This not just about acquisition problems but your heroes, CDI, usually taking strong anti-American positions on every issue.
Another trait of you namecalling knee jerk idiots is that you put words in the mouths of others to beat them over the head with.
That is to avoid dealing with the fact that the JSF problems are huge acqusition system problems caused by an out of control Air Force that cannot even keep track of where its nukes are and that thinks that supported its bloated contractor base is more important than supporting the wars that we are actually fighting on the ground today.
I have spent almost none of my life paying any attention to CDI. Chuck Spinney on the other hand can hardly be tarred with the communist brush, and trying to do so, you just prove that you are a mindless namecalling idiot.
LaRoque was a screwball. On the other hand, our brilliant strategic thinkers in the Pentagon did not exactly cover themselves in glory in Vietnam, and it is the lessons of our military planning and execution failures that have lead to any succcess since then. In fact, we tried our hardest to forget those lessons in Iraq and almost managed to snare a big defeat as a consequence. We are back on track, but that is not the fault of your heroes in Versailles sur Potomac.
I respect the technology, but I put my faith in tech/pilot combintion.
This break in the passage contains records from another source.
(* ===== verification/RpcApi.v ===== *)
(** * [subhost-rpc]: the JSON-RPC surface

    Parameter parsing, the signature gate, the JSON views and the method
    handlers of [crates/subhost-rpc/src/lib.rs]. A request's parameters are the
    positional JSON values ([None] when they are not an array), which is what
    [jsonrpsee] hands the handlers. *)

From Stdlib Require Import String.
From S2P Require Import Prelude Order Text Deps Bincode Core WorldState Mempool Storage Rpc.

Definition DEFAULT_TX_GAS_LIMIT : Z := 21000.
Definition MAX_REQUEST_BODY_BYTES : Z := 256 * 1024.
Definition MAX_RESPONSE_BODY_BYTES : Z := 1024 * 1024.
Definition MAX_BATCH_REQUESTS : Z := 10.

(** ** Parsing *)

Definition hex_digits (value : Value) : result RpcError string :=
  match value with
  | VString text =>
      digits ← ok_or (strip_prefix "0x" text) RpcInvalidParams;
      _ ← fail_if (is_empty digits || ((1 <? str_len digits) && starts_with "0" digits)
                   || negb (str_all is_ascii_hexdigit digits)) RpcInvalidParams;
      Ok digits
  | _ => Err RpcInvalidParams
  end.
Definition hex_quantity (value : option Value) (dflt : Z) : result RpcError Z :=
  match value with
  | None => Ok dflt
  | Some value => digits ← hex_digits value; ok_or (from_str_radix u64_max 16 digits) RpcInvalidParams
  end.
Definition hex_amount (value : option Value) (dflt : Z) : result RpcError Z :=
  match value with
  | None => Ok dflt
  | Some value => digits ← hex_digits value; ok_or (from_str_radix u128_max 16 digits) RpcInvalidParams
  end.

(** [None] is "no such block". *)
Definition resolve_block_height (tag : string) (block_count : Z) : result RpcError (option Z) :=
  if block_count =? 0 then Ok None
  else
    let newest := block_count in
    if bool_decide (tag ∈ ["latest"; "pending"; "safe"; "finalized"]) then Ok (Some newest)
    else if bool_decide (tag = "earliest") then Ok (Some 1)
    else
      digits ← ok_or (strip_prefix "0x" tag) RpcInvalidParams;
      h ← ok_or (from_str_radix u64_max 16 digits) RpcInvalidParams;
      Ok (if (1 <=? h) && (h <=? newest) then Some h else None).

Section api.
Context `{!Blake3, !Hex, !Ed25519, !Serialize Transaction, !Serialize BlockHeader,
  !Serialize (list Hash), !Serialize (Hash * Z * Z * Z), !Serialize StateSnapshot,
  !Serialize LedgerSnapshot, !Deserialize LedgerSnapshot,
  !Serialize LedgerEnvelope, !Deserialize LedgerEnvelope}.

Definition parse_address (value : string) : result RpcError Address :=
  _ ← fail_if (negb (str_len value =? 42)) RpcInvalidAddress;
  map_err (λ _, RpcInvalidAddress) (address_from_hex value).
Definition parse_tx_hash (value : string) : result RpcError Hash :=
  _ ← fail_if (negb (str_len value =? 66)) RpcInvalidTxHash;
  map_err (λ _, RpcInvalidTxHash) (hash_from_hex value).

Definition fixed_hex (n : nat) (value : option Value) : result RpcError (array n) :=
  text ← ok_or (value ≫= value_as_str) RpcInvalidSignature;
  digits ← ok_or (strip_prefix "0x" text) RpcInvalidSignature;
  bs ← map_err (λ _, RpcInvalidSignature) (hex_decode digits);
  ok_or (to_array n bs) RpcInvalidSignature.
Definition hex_data (value : option Value) : result RpcError bytes :=
  match value with
  | None => Ok []
  | Some value =>
      text ← ok_or (value_as_str value) RpcInvalidParams;
      digits ← ok_or (strip_prefix "0x" text) RpcInvalidParams;
      map_err (λ _, RpcInvalidParams) (hex_decode digits)
  end.

Definition or_else {A} (o1 o2 : option A) : option A := match o1 with Some _ => o1 | None => o2 end.
Definition transaction_from_params (params : Value) (configured_chain_id : Z)
  : result RpcError Transaction :=
  from ← (text ← ok_or (value_get "from" params ≫= value_as_str) RpcInvalidAddress;
          parse_address text);
  to ← match value_get "to" params ≫= value_as_str with
       | Some value => a ← parse_address value; Ok (Some a)
       | None => Ok None
       end;
  chain_id ← hex_quantity (value_get "chainId" params) configured_chain_id;
  _ ← fail_if (negb (chain_id =? configured_chain_id)) RpcInvalidChainId;
  gas_limit ← match or_else (value_get "gas" params) (value_get "gasLimit" params) with
              | Some value => hex_quantity (Some value) DEFAULT_TX_GAS_LIMIT
              | None => Ok DEFAULT_TX_GAS_LIMIT
              end;
  _ ← fail_if (bool_decide (to = None)) (RpcUnsupportedTransactionType ContractCreation);
  tx_nonce ← hex_quantity (value_get "nonce" params) 0;
  value ← hex_amount (value_get "value" params) 0;
  gas_price ← hex_amount (value_get "gasPrice" params) 1;
  data ← hex_data (or_else (value_get "data" params) (value_get "input" params));
  Ok {| tx_type := Transfer; tx_nonce := tx_nonce; tx_from := from; tx_to := to; tx_value := value;
        tx_gas_price := gas_price; tx_gas_limit := gas_limit; tx_data := data;
        tx_chain_id := chain_id; tx_signature := EMPTY |}.

Definition verify_transaction_signature (tx : Transaction) (public_key : array 32)
  (signature : array 64) : result RpcError unit :=
  _ ← fail_if (negb (ed_valid_key public_key)) RpcInvalidSignature;
  _ ← fail_if (negb (bool_decide (from_public_key (array_bytes public_key) = tx_from tx)))
        RpcInvalidSignature;
  fail_if (negb (ed_verify public_key (signing_payload tx) signature)) RpcInvalidSignature.

(** ** JSON views *)

Definition json_hex (b : bytes) : Value := VString ("0x" +:+ hex_encode b).
Definition json_quantity (n : Z) : Value := VString (fmt_0x n).
Definition json_option {A} (f : A → string) (o : option A) : Value :=
  match o with Some a => VString (f a) | None => VNull end.

Definition log_json (l : Log) : Value :=
  VObject [("address", VString (address_to_string (log_address l)));
           ("topics", VArray (map (VString ∘ hash_to_string) (log_topics l)));
           ("data", json_hex (log_data l))].
Definition receipt_json (r : Receipt) : Value :=
  VObject [("transactionHash", VString (hash_to_string (rcpt_tx_hash r)));
           ("blockHash", VString (hash_to_string (rcpt_block_hash r)));
           ("blockNumber", json_quantity (rcpt_block_height r));
           ("transactionIndex", VString "0x0");
           ("cumulativeGasUsed", json_quantity (rcpt_gas_used r));
           ("gasUsed", json_quantity (rcpt_gas_used r));
           ("status", json_quantity (receipt_status_u8 (rcpt_status r)));
           ("contractAddress", json_option address_to_string (rcpt_contract_address r));
           ("logs", VArray (map log_json (rcpt_logs r)))].
Definition transaction_json (tx : Transaction) (b : Block) (index : Z) : Value :=
  VObject [("hash", VString (hash_to_string (tx_hash tx)));
           ("blockHash", VString (hash_to_string (block_hash b)));
           ("blockNumber", json_quantity (hdr_height (blk_header b)));
           ("transactionIndex", json_quantity index);
           ("from", VString (address_to_string (tx_from tx)));
           ("to", json_option address_to_string (tx_to tx));
           ("value", json_quantity (tx_value tx));
           ("nonce", json_quantity (tx_nonce tx));
           ("gas", json_quantity (tx_gas_limit tx));
           ("gasPrice", json_quantity (tx_gas_price tx));
           ("chainId", json_quantity (tx_chain_id tx));
           ("input", json_hex (tx_data tx));
           ("type", VString (transaction_type_to_string (tx_type tx)))].
Definition block_json (b : Block) (full_transactions : bool) : Value :=
  let transactions :=
    if full_transactions
    then imap (λ index tx, transaction_json tx b (Z.of_nat index)) (blk_transactions b)
    else map (λ tx, VString (hash_to_string (tx_hash tx))) (blk_transactions b) in
  let h := blk_header b in
  VObject [("number", json_quantity (hdr_height h));
           ("hash", VString (hash_to_string (block_hash b)));
           ("parentHash", VString (hash_to_string (hdr_parent_hash h)));
           ("stateRoot", VString (hash_to_string (hdr_state_root h)));
           ("transactionsRoot", VString (hash_to_string (hdr_tx_root h)));
           ("receiptsRoot", VString (hash_to_string (hdr_receipt_root h)));
           ("miner", VString (address_to_string (hdr_validator h)));
           ("timestamp", json_quantity (hdr_timestamp h));
           ("gasLimit", json_quantity (hdr_gas_limit h));
           ("gasUsed", json_quantity (hdr_gas_used h));
           ("extraData", json_hex (hdr_extra_data h));
           ("transactions", VArray transactions)].

(** ** Method handlers *)

Definition Params : Type := option (list Value).
(** [params.sequence().next::<String>()], [params.one::<String>()] and
    [params.one::<Value>()]. *)
Definition next_string (params : Params) (e : RpcError) : result RpcError (string * list Value) :=
  match params with Some (VString s :: rest) => Ok (s, rest) | _ => Err e end.
Definition one_string (params : Params) (e : RpcError) : result RpcError string :=
  match params with Some [VString s] => Ok s | _ => Err e end.
Definition one_value (params : Params) (e : RpcError) : result RpcError Value :=
  match params with Some [v] => Ok v | _ => Err e end.
(** [optional_next::<bool>().unwrap_or(Some(false)).unwrap_or(false)] *)
Definition optional_bool (rest : list Value) : bool :=
  match rest with VBool b :: _ => b | _ => false end.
It’s called close air support for a reason; shooting up an armored column or supporting infantry on a modern, quickly-changing battlefield requires more than pickling in precision-guided munitions from 30,000 feet. Moreover, the amount of AGM munitions than the A-10 can carry, coupled with the 30mm and the plane’s ability to loiter and fight for extended periods of time, make it a perfect match for the role it was designed for.
Likewise, getting in close requires that your aircraft be able to withstand a tremendous amount of punishment, from small arms to ZSU carriers to SAMs. There is no modern fighter that can take anything close to that kind of punishment and still bring the plane and aircrew home safely. We just don’t have anything that can replace the A-10, and although every budget cycle the military talks about turning over the CAS role to fighter aircraft, it still hasn’t been done because the record of success of the ‘Hog speaks for itself.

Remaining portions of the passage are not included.